YK: As someone biracial and bicultural, within herself, her own identities war against each other. Everybody has a different perspective, rooted in their background.
VR: Come to YK’s book for Indiana Jones and stay for thoughtful meditation on what it means to be human.
Moderator to MP: Romantasy has a trope of morally gray characters with a trope “I must keep secrets from you for your own protection.”
MP: She gets in their heads and explores their motivations. They all think they’re doing the right thing. One guy is lying because of past betrayal. Another one has a very deep fear for people’s lives. Moral conundrums are true to life. Life isn’t black and white.
VR: As an author, we don’t even want to have all the answers. Better to write questions you don’t know the answers to.
YK: Selfishness itself is not inherently bad. It can be your motivation, but that doesn’t have to be a bad thing.
Now some responses that came from audience questions:
VR: Folklore is for people in the time it exists. It’s a living thing.
MP: Celtic folklore was never written down until the Christian monks. She tries to get at what it would have been behind that filter.
OS: Greek mythology + Nigerian mythology is her personal interpretation.
VR: How much can you forgive? You don’t get to decide what other people can forgive.
MP: Can a person be redeemed?
OS: What do we consider offenses in the first place? We might not need to forgive them if we understand their motivations.

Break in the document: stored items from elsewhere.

(* ===== verification/SmfEvents.v ===== *)
(** * The state machine framework: events

    How an event, a call of [smf_run_state], travels from the current state up
    its ancestors, and the examples of the development. *)
From stdpp Require Import base option list sets.
From S2P Require Import Prelude Smf SmfInv SmfProps SmfTrace.

Open Scope Z_scope.
Open Scope zephyr_scope.

Section events.
Context (states : list smf_state) {A : Type} (code : action -> nat -> A -> prog A).
Abbreviation act fuel := (call_action true false states code fuel).

(** The flags of a machine that is between two events. *)
Definition idle (m : machine A) (h : bool) : Prop :=
  terminate (ctx m) = false /\ new_state (ctx m) = false /\ exit (ctx m) = false /\ handled (ctx m) = h.

Lemma run_loop_plain gas fuel o a m :
  path states o a -> (forall x d, x ∈ a -> exists d', code Run x d = Done d') -> idle m false -> (length a < fuel)%nat ->
  exists m', ancestor_run_loop states (act (S gas)) fuel o m = Some (false, m') /\
    log m' = log m ++ calls states Run a /\ ctx m' = ctx m.
Proof.
  intros P. revert fuel m. induction P as [|x st a E P IH]; intros fuel m H I Hf; (destruct fuel as [|fuel]; [lia|]); cbn [ancestor_run_loop length] in *.
  { exists m. by rewrite app_nil_r. }
  rewrite E. bind. rewrite calls_cons. unfold has. cbn [fst snd]. rewrite E.
  assert (forall y d, y ∈ a -> exists d', code Run y d = Done d') as H' by (intros y d Hy; apply H; by right).
  destruct (s_run st).
  - destruct (H x (data m) ltac:(left)) as [d' Hd]. rewrite (done_call false states code gas Run x m d' Hd). bind.
    cbn [ctx with_data logged]. destruct I as (I1 & I2 & I3 & I4). rewrite I1, I2, I4.
    destruct (IH fuel (with_data d' (logged (Run, x) m)) H') as (m' & E' & L & C); [by split_and!|lia|].
    exists m'. split_and!; [done| |by rewrite C]. rewrite L. cbn [log with_data logged]. by rewrite <- app_assoc.
  - apply IH; [done|done|lia].
Qed.

(** The run function of the current state, when it only computes. *)
Lemma run_current gas c st m :
  states !! c = Some st -> (forall d, exists d', code Run c d = Done d') ->
  exists m', (if s_run st then act (S gas) Run c m else Some m) = Some m' /\ log m' = log m ++ calls states Run [c] /\ ctx m' = ctx m.
Proof.
  intros E H. rewrite calls_cons. unfold has. cbn [fst snd]. rewrite E. destruct (s_run st).
  - destruct (H (data m)) as [d' Hd]. rewrite (done_call false states code gas Run c m d' Hd). by eexists.
  - exists m. by rewrite app_nil_r.
Qed.

(** An event that nobody handles is offered to the current state and to all of
    its ancestors, innermost first. *)
Lemma event_propagates gas c a m :
  path states (Some c) (c :: a) -> current (ctx m) = c -> idle m false -> (forall x d, x ∈ c :: a -> exists d', code Run x d = Done d') ->
  exists m', smf_run_state true states (act (S gas)) m = Some (0, m') /\ log m' = log m ++ calls states Run (c :: a) /\ idle m' false.
Proof.
  intros P C I H. destruct (path_parent _ _ _ P) as (st & E & Pa & _). pose proof (path_bound _ _ _ P) as Hl. cbn [length] in Hl.
  unfold smf_run_state. pose proof I as (I1 & I2 & I3 & I4). rewrite I1, C, E. bind.
  destruct (run_current gas c st m E) as (m1 & -> & L1 & C1); [intros d; apply H; left|]. bind.
  unfold smf_execute_ancestor_run_actions. rewrite C1, I1, I2, I4, C, E. bind.
  destruct (run_loop_plain gas (depth states) (s_parent st) a m1 Pa) as (m2 & -> & L2 & C2);
    [intros x d Hx; apply H; by right|unfold idle; by rewrite C1|unfold depth; lia|].
  bind. eexists. split; [done|]. cbn [log ctx with_ctx]. split.
  - rewrite L2, L1, <- app_assoc. by rewrite <- calls_app.
  - unfold idle. cbn. by rewrite C2, C1.
Qed.

(** One that is marked as handled before it is offered to anyone is not. *)
Lemma event_marked gas c a m :
  path states (Some c) (c :: a) -> current (ctx m) = c -> idle m true -> (forall d, exists d', code Run c d = Done d') ->
  exists m', smf_run_state true states (act (S gas)) m = Some (0, m') /\ log m' = log m ++ calls states Run [c] /\ idle m' false.
Proof.
  intros P C I H. destruct (path_parent _ _ _ P) as (st & E & Pa & _).
  unfold smf_run_state. pose proof I as (I1 & I2 & I3 & I4). rewrite I1, C, E. bind.
  destruct (run_current gas c st m E H) as (m1 & -> & L1 & C1). bind.
  unfold smf_execute_ancestor_run_actions. rewrite C1, I1, I2, I4. bind.
  eexists. split; [done|]. split; [done|]. done.
Qed.

(** A run function that handles the event and then makes a transition. *)
Lemma event_handled_transition gas c ac t at1 m :
  path states (Some c) (c :: ac) -> path states (Some t) (t :: at1) -> current (ctx m) = c -> idle m false ->
  has states (Run, c) = true -> (forall d, code Run c d = Call d CHandled (fun d => Call d (CSet t) Done)) ->
  (forall f s d, f <> Run -> exists d', code f s d = Done d') ->
  exists m', smf_run_state true states (act (S (S (S (S gas))))) m = Some (0, m') /\ current (ctx m') = t /\ idle m' true.
Proof.
  intros Pc Pt C (I1 & I2 & I3 & I4) Hr Hc Hp. destruct (path_parent _ _ _ Pc) as (st & E & _ & _).
  unfold has in Hr. cbn [fst snd] in Hr. rewrite E in Hr. unfold smf_run_state. rewrite I1, C, E. bind. rewrite Hr.
  unfold Smf.call_action. rewrite Hc. remember (S (S gas)) as g eqn:Eg.
  set (m1 := smf_set_handled (with_data (data m) (logged (Run, c) m))).
  destruct (plain_transition false states code (S gas) c t t ac at1 at1 (with_data (data m1) m1)) as (m2 & E2 & _ & C2 & _ & X2 & T2 & N2); auto.
  assert (handled (ctx m2) = true) as H2.
  { pose proof E2 as E2'. apply set_state_mono in E2' as [[_ _ H2] _]; [by apply H2|]. intros f s m3 m4 X. by apply (run_mono states code) in X as [? ? ?]. }
  rewrite <- Eg in E2.
  assert (run_prog true false states code (S (S g)) (Call (data m) CHandled (fun d => Call d (CSet t) Done)) (logged (Run, c) m) = Some (with_data (data m2) m2)) as ->.
  { cbn [run_prog mbind option_bind]. fold m1. unfold Smf.call_action in E2. rewrite E2. bind. by rewrite Eg. }
  bind. unfold smf_execute_ancestor_run_actions. cbn [ctx with_data]. rewrite N2. bind.
  eexists. split; [done|]. unfold idle. cbn. by rewrite C2, T2, X2, H2.
Qed.
End events.

(** When the run function of the current state marks its event as handled and
    then makes a transition, the mark stays set after [smf_run_state]: the next
    event is offered to the new state only, although its run function does not
    handle it.  Without the stale mark it is offered to all ancestors as well. *)
Theorem smf_handled_sticks states A (code : action -> nat -> A -> prog A) gas c ac t at1 m :
  path states (Some c) (c :: ac) -> path states (Some t) (t :: at1) -> current (ctx m) = c -> idle m false ->
  has states (Run, c) = true -> (forall d, code Run c d = Call d CHandled (fun d => Call d (CSet t) Done)) ->
  (forall f s d, f <> Run -> exists d', code f s d = Done d') ->
  (forall x d, x ∈ t :: at1 -> exists d', code Run x d = Done d') ->
  let act := call_action true false states code (S (S (S (S gas)))) in
  exists m1 m2 m3, smf_run_state true states act m = Some (0, m1) /\ current (ctx m1) = t /\
    smf_run_state true states act m1 = Some (0, m2) /\ log m2 = log m1 ++ calls states Run [t] /\
    smf_run_state true states act (with_ctx (set_handled false (ctx m1)) m1) = Some (0, m3) /\ log m3 = log m1 ++ calls states Run (t :: at1).
Proof.
  intros Pc Pt C I Hr Hc Hp Hx. cbn zeta.
  destruct (event_handled_transition states code gas c ac t at1 m Pc Pt C I Hr Hc Hp) as (m1 & E1 & C1 & I1).
  destruct (event_marked states code (S (S (S gas))) t at1 m1 Pt C1 I1) as (m2 & E2 & L2 & _); [intros d; apply Hx; left|].
  destruct (event_propagates states code (S (S (S gas))) t at1 (with_ctx (set_handled false (ctx m1)) m1) Pt) as (m3 & E3 & L3 & _);
    [done|destruct I1 as (? & ? & ? & ?); by split_and!|done|].
  exists m1, m2, m3. by split_and!.
Qed.

(** ** Examples

    State 0 contains 1 and 2, state 2 contains 3, where it starts, and 4. *)

Definition ex_states : list smf_state :=
  [SmfState true true true None None; SmfState true true true (Some 0) None; SmfState true true true (Some 0) (Some 3);
   SmfState true true true (Some 2) None; SmfState false true true (Some 2) None]%nat.

Lemma ex_path0 : path ex_states (Some 0%nat) [0]%nat.
Proof. econstructor; [done|]. constructor. Qed.

Lemma ex_path1 : path ex_states (Some 1%nat) [1; 0]%nat.
Proof. econstructor; [done|]. apply ex_path0. Qed.

Lemma ex_path2 : path ex_states (Some 2%nat) [2; 0]%nat.
Proof. econstructor; [done|]. apply ex_path0. Qed.

Lemma ex_path3 : path ex_states (Some 3%nat) [3; 2; 0]%nat.
Proof. econstructor; [done|]. apply ex_path2. Qed.

Lemma ex_path4 : path ex_states (Some 4%nat) [4; 2; 0]%nat.
Proof. econstructor; [done|]. apply ex_path2. Qed.

Lemma ex_hierarchy : hierarchy ex_states.
Proof.
  intros s st E. do 5 (destruct s as [|s]; [eexists; first [apply ex_path0|apply ex_path1|apply ex_path2|apply ex_path3|apply ex_path4]|]). done.
Qed.

Definition ex_ctx (c : nat) : smf_ctx := SmfCtx c None 0 false false false false.

(** State 1 goes to 3 when it runs, whose entry function goes on to 4 the first
    time; 4 tries a transition in its exit function. *)
Definition ex_code (f : action) (s : nat) (d : nat) : prog nat :=
  match f, s with
  | Run, 1%nat => Call d (CSet 3) Done
  | Entry, 3%nat => match d with O => Call 1%nat (CSet 4) Done | _ => Done d end
  | Exit, 4%nat => Call d (CSet 1) Done
  | Run, 4%nat => Call d CHandled Done
  | _, _ => Done d
  end.


Definition ex_plain (f : action) (s : nat) (d : nat) : prog nat := Done (S d).


Lemma smf_initial_imbalance_witness :
  resolve_initial true ex_states 2 = Some 3%nat /\
  exists m' es, smf_set_state true true ex_states (call_action true true ex_states ex_plain 1) 2 (Machine (ex_ctx 4) 0%nat []) = Some m' /\
    log m' = [] ++ es /\ (Exit, 2%nat) ∈ es /\ (Entry, 2%nat) ∉ es /\ current (ctx m') = 3%nat.
Proof.
  split; [done|].
  apply (smf_initial_imbalance ex_states nat ex_plain 0 4 2 3 [2; 0] [0] [2; 0] (Machine (ex_ctx 4) 0%nat []))%nat;
    [by intros f s d; eexists|done|done|done|apply ex_path4|apply ex_path2|apply ex_path3|done|left|left|done].
Defined.

(** State 4 handles its event and goes to 1. *)
Definition ex_handles (f : action) (s : nat) (d : nat) : prog nat :=
  match f, s with Run, 4%nat => Call d CHandled (fun d => Call d (CSet 1) Done) | _, _ => Done d end.

Lemma smf_handled_sticks_witness :
  calls ex_states Run [1; 0]%nat <> calls ex_states Run [1]%nat /\
  let act := call_action true false ex_states ex_handles 4 in
  exists m1 m2 m3, smf_run_state true ex_states act (Machine (ex_ctx 4) 0%nat []) = Some (0, m1) /\ current (ctx m1) = 1%nat /\
    smf_run_state true ex_states act m1 = Some (0, m2) /\ log m2 = log m1 ++ calls ex_states Run [1]%nat /\
    smf_run_state true ex_states act (with_ctx (set_handled false (ctx m1)) m1) = Some (0, m3) /\ log m3 = log m1 ++ calls ex_states Run [1; 0]%nat.
Proof.
  split; [by vm_compute|].
  apply (smf_handled_sticks ex_states nat ex_handles 0 4 [2; 0] 1 [0] (Machine (ex_ctx 4) 0%nat []))%nat;
    [apply ex_path4|apply ex_path1|done|done|done|done| |].
  - intros f s d Hf. destruct f; [by eexists|done|by eexists].
  - intros x d Hx. assert (x = 1%nat \/ x = 0%nat) as [-> | ->] by set_solver; by eexists.
Defined.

VR: People who demand moral clarity have a lack of appreciation for a narrative arc. Do you want me telling your children what to do?
After that panel, I got the four books signed. Then I went to the main session where Kwame Alexander was speaking.
He had fun talking about winning not just a Newbery, but also an Emmy for Crossover.
Then he read an amazing and precocious letter from a 5th grade fan who demanded that he write a book with a female main character. So he talked about his next book, inspired by his great-grandmother, Black Star. It is book two of a trilogy.
Then he told us about Black librarians who fought against book bans 100 years before Moms for Liberty. Folks had forbidden too many Black books in one place. But in 1921, Virginia Lee found ways to get the books to the people, despite the orders.
Public librarians, if you want a model – look no further than the Black librarians of the early 20th Century.
We are in the imagination business, and we are reimagining what it means to be in community in a paradoxical time.
Libraries aren’t just the refuge in the storm – libraries are the rainbow.
His parents surrounded him with books that made him believe he mattered.
Then during the audience question time, Kwame called Jerry Craft on stage and announced that they’re collaborating on a book together! (Even though Jerry Craft has never won an Emmy.)
It was funny, because after Kwame finished speaking, I got in a line to greet librarian Mychal Threets, who posts about Library Joy and Library Kids.
After that session, I went back to my hotel room and fell asleep – but woke up in time to walk 2 miles along the bay to go to a Macmillan Happy Hour on a boat that’s part of the San Diego Maritime Museum. There were lots of authors there, and it was an opportunity to talk with some, but I mostly hung out on the deck, where it was breezy, and talked with my fellow Morris committee members who were there, finally meeting them in person after all our Zoom meetings.
And to top it off, they told us to take as many books as we wanted, so I walked back with these. Two of them are second books from debut authors who made an impression during my Morris reading.
All in all, it was a grand first full day of the conference. No wonder I was tired!